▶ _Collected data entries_
····················
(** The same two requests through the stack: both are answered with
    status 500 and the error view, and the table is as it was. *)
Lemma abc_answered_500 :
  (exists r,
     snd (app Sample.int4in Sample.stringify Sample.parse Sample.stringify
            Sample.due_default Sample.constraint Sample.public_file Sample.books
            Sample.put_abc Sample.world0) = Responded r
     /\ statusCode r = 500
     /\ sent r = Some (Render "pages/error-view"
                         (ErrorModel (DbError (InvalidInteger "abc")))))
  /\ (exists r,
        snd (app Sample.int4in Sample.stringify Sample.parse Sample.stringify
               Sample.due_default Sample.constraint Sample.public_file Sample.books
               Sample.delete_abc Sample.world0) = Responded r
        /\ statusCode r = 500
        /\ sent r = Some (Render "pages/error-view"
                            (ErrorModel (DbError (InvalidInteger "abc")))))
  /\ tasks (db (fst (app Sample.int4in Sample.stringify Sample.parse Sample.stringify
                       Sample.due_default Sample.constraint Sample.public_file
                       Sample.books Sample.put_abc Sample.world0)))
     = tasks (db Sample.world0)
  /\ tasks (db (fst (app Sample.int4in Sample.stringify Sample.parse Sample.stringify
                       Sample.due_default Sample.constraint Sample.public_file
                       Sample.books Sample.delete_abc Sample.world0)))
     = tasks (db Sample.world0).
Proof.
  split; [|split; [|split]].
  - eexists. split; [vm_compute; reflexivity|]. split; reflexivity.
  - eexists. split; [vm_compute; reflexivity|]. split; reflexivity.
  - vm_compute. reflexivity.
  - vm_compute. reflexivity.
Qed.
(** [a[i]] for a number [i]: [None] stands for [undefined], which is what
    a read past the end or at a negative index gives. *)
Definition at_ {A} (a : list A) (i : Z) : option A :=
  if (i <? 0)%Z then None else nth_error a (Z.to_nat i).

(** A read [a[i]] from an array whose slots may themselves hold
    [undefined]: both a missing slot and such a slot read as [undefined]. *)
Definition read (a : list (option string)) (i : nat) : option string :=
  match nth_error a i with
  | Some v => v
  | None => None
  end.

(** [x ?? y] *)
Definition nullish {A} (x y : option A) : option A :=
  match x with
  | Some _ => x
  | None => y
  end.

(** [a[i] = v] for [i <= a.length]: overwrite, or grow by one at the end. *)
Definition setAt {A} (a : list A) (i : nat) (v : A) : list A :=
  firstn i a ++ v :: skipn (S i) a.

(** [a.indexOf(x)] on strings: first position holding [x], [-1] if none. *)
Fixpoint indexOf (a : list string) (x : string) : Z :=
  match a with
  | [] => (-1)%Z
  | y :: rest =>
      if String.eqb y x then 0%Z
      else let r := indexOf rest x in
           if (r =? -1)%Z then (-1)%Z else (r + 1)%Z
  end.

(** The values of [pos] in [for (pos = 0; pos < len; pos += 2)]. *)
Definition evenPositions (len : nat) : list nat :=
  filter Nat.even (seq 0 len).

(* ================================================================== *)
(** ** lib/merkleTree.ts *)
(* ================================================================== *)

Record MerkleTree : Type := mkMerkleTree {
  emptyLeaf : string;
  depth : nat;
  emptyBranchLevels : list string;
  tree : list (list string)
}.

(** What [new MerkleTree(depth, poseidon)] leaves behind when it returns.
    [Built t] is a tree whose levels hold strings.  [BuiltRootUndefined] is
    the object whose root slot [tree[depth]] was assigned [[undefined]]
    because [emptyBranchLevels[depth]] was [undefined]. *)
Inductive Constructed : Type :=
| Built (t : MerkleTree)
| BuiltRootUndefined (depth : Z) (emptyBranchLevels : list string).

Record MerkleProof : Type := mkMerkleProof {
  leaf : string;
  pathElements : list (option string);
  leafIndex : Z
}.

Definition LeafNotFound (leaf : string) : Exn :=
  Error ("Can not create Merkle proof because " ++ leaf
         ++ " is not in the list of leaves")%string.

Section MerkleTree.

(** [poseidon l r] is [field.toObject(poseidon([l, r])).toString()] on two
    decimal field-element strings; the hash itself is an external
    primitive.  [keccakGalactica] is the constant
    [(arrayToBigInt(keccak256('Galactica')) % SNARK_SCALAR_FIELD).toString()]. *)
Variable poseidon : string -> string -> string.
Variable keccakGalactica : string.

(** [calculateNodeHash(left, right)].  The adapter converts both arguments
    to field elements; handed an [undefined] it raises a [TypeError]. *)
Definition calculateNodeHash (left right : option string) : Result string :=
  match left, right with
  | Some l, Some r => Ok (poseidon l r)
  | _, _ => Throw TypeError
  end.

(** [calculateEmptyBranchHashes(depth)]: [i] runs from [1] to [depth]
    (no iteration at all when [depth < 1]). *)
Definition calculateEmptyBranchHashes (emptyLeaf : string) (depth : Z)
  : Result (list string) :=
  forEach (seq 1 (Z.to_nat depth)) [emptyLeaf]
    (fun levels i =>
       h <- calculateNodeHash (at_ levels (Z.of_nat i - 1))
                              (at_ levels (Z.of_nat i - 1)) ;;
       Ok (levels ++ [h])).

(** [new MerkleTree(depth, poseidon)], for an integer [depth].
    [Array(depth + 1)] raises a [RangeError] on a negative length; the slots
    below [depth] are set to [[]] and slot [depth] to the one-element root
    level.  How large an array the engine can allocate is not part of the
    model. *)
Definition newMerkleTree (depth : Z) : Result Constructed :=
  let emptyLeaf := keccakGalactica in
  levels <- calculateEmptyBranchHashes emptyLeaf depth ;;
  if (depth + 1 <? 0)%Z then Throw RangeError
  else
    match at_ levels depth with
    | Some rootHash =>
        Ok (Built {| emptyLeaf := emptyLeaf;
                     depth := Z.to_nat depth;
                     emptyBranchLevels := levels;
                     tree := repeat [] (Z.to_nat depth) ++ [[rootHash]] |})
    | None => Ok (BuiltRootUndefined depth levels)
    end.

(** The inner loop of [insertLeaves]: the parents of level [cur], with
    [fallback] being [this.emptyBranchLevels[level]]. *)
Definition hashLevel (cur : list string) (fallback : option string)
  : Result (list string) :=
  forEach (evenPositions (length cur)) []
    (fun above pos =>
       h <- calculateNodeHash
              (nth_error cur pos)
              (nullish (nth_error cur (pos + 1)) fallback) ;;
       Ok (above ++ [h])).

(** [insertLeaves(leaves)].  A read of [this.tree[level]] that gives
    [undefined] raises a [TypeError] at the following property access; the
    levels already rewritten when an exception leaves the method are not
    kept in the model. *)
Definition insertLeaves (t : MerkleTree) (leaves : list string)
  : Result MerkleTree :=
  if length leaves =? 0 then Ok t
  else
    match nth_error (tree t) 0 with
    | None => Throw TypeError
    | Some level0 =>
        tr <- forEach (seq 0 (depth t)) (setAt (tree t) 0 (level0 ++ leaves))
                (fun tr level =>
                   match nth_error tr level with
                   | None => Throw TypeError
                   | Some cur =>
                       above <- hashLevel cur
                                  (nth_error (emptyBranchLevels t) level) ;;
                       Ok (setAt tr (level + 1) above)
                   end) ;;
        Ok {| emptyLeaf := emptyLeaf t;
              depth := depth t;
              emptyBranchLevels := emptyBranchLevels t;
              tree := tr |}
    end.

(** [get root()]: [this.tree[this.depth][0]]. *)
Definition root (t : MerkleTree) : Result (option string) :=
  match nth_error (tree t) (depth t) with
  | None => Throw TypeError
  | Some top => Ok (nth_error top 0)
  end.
····················
▶ _Task to complete_
Going through the records, say how many lines hold the string "Variable". Only the number should be given.

▶ _Answer space_
2